## [Exercise brief]
After locating the line that contains "Local Open Scope Z_scope." in the data below, set down exactly that line and each one after it through the line that contains "(why : string)", and nothing more.

Saved data entries
(** * omega-miya, [omega_miya/web_resource/pixiv/helper.py]

    A shallow embedding of the pixiv helper functions and the properties
    the specification states about them.

    Python values are embedded as follows.  A [str] is a [string]; its
    characters are the code points U+0000 to U+00FF, on which the character
    classes of [re] are tabulated exactly.  An [int] is a [Z].  [None] is
    the [None] of an [option].  A call that may raise returns a [result]:
    [Ok v] for a returned value, [Raise e] for an exception.  The labels
    the composers draw in Chinese stand in their UTF-8 encoding; they are
    drawn and measured, never inspected. *)

From Stdlib Require Import ZArith Ascii String DecimalString DecimalPos.
From stdpp Require Import base option list gmap strings.

Local Open Scope Z_scope.

(** ** Python values, exceptions and the exception monad *)

Module py.

Inductive exception :=
| TypeError
| ValueError
| AttributeError
| KeyError (key : string)
| ValidationError
| UnidentifiedImageError
| OSError
| TransportError (why : string)
| PixivNetworkError (msg : string).

Inductive result (A : Type) :=
| Ok (v : A)
| Raise (e : exception).
Global Arguments Ok {A} v.
Global Arguments Raise {A} e.

Definition bind {A B} (c : result A) (f : A -> result B) : result B :=
  match c with
  | Ok v => f v
  | Raise e => Raise e
  end.

(** [x.attr] or [x.method()] on an [x] that may be [None]. *)
Definition deref {A} (x : option A) : result A :=
  match x with
  | Some v => Ok v
  | None => Raise AttributeError
  end.

(** [for x in l: ...] with a body that may raise, collecting what each
    round appends: the first exception leaves the loop. *)
Fixpoint for_each {A B} (f : A -> result B) (l : list A) : result (list B) :=
  match l with
  | [] => Ok []
  | x :: l' =>
      match f x with
      | Raise e => Raise e
      | Ok y =>
          match for_each f l' with
          | Raise e => Raise e
          | Ok ys => Ok (y :: ys)
          end
      end
  end.

(** [for index, x in enumerate(l): ...] with a body that updates a
    value [st] and may raise. *)
Fixpoint for_enumerate {A S} (body : Z -> A -> S -> result S) (index : Z)
    (l : list A) (st : S) : result S :=
  match l with
  | [] => Ok st
  | x :: l' =>
      match body index x st with
      | Raise e => Raise e
      | Ok st' => for_enumerate body (index + 1) l' st'
      end
  end.

Definition newline : ascii := ascii_of_nat 10.
Definition NL : string := String newline "".

(** [len(s)] *)
Definition len (s : string) : Z := Z.of_nat (String.length s).

(** [s[:n]] for a string [s]: the first [n] characters when [n >= 0],
    all but the last [-n] characters when [n < 0]. *)
Definition slice_to (s : string) (n : Z) : string :=
  if 0 <=? n then String.substring 0 (Z.to_nat n) s
  else String.substring 0 (String.length s - Z.to_nat (- n)) s.
Lemma stored_filter_other (c : list TurnoDocument) (k k' : string * string) :
  k' ≠ k →
  stored (List.filter (fun d => negb (sameItem k.1 k.2 d)) c) k' = stored c k'.
Proof.
  intros Hne. unfold stored. induction c as [|d c IH]; simpl; [done|].
  destruct (sameItem k.1 k.2 d) eqn:E; simpl.
  - apply sameItem_spec in E. rewrite (sameItem_other k' d); [done|].
    destruct k; simpl in *. congruence.
  - by destruct (sameItem k'.1 k'.2 d).
Qed.

Lemma delete_run (itemId pk : string) (w : World) :
  TurnoRepository.delete itemId pk w
  = if fault w (calls w) then (afterCall w (container w), Err (CosmosError 503))
    else match stored (container w) (itemId, pk) with
         | Some _ =>
             (afterCall w
                (List.filter (fun d => negb (sameItem itemId pk d)) (container w)),
              Ok true)
         | None => (afterCall w (container w), Ok false)
         end.
Proof.
  unfold TurnoRepository.delete, tryCatch, bind, itemDelete, sdkCall, ret, throw.
  destruct (fault w (calls w)); [done|].
  pose proof (stored_existsb (container w) (itemId, pk)) as Hex. simpl in Hex.
  rewrite Hex. by destruct (stored (container w) (itemId, pk)).
Qed.
(** ** One correction per tick at most *)

(** X13.  Whatever the environment does (other writers putting a new
    qualifying copy there again and again, access errors), the
    corrector is run at most once per turn of the loop: over [n] turns
    line 196 is logged at most [n] times, the pasteboard is asked for
    at most [2 n] times (once per read, once per run of the
    corrector), and at most [2 n] extraction calls and [2 n] clear or
    write calls are made. *)
Theorem at_most_one_correction_per_turn :
  forall (n : nat) (p : float) (s : State),
    fix_attempts (trace (final (monitor n p s))) <= fix_attempts (trace s) + n /\
    List.length (handles (trace (final (monitor n p s))))
    <= List.length (handles (trace s)) + 2 * n /\
    List.length (mutations (trace (final (monitor n p s))))
    <= List.length (mutations (trace s)) + 2 * n /\
    List.length (extractions (trace (final (monitor n p s))))
    <= List.length (extractions (trace s)) + 2 * n.
Proof.
  induction n as [|n IH]; intros p s.
  - cbn. lia.
  - destruct (read_total s) as (ct & cp & Hres & _). unfold result in Hres.
    destruct (get_clipboard_contents s) as [r s1] eqn:Eread.
    cbn [fst] in Hres. subst r.
    destruct (tick_attempts p s s1 ct cp Eread) as (Hatt & _).
    destruct (tick_calls p s s1 ct cp Eread) as (Hh & Hm & Hx).
    assert (Hle : fix_attempts (trace (final (loop_body p s)))
                  <= fix_attempts (trace s) + 1)
      by (destruct (fires s ct cp); lia).
    assert (Hlh : List.length (handles (trace (final (loop_body p s))))
                  <= List.length (handles (trace s)) + 2)
      by (rewrite Hh, length_app; destruct (fires s ct cp); cbn; lia).
    destruct (monitor_step n p s) as (s2 & Hcore & [-> | ->]).
    + destruct Hcore as (_ & _ & _ & Hatt2 & Hmut2 & Hext2 & Hh2).
      rewrite Hatt2, Hmut2, Hext2, Hh2. lia.
    + destruct Hcore as (_ & _ & _ & Hatt2 & Hmut2 & Hext2 & Hh2).
      destruct (IH p s2) as (I1 & I2 & I3 & I4).
      rewrite Hatt2, Hmut2, Hext2, Hh2 in *. lia.
Qed.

## [Output for this exercise]
Local Open Scope Z_scope.

(** ** Python values, exceptions and the exception monad *)

Module py.

Inductive exception :=
| TypeError
| ValueError
| AttributeError
| KeyError (key : string)
| ValidationError
| UnidentifiedImageError
| OSError
| TransportError (why : string)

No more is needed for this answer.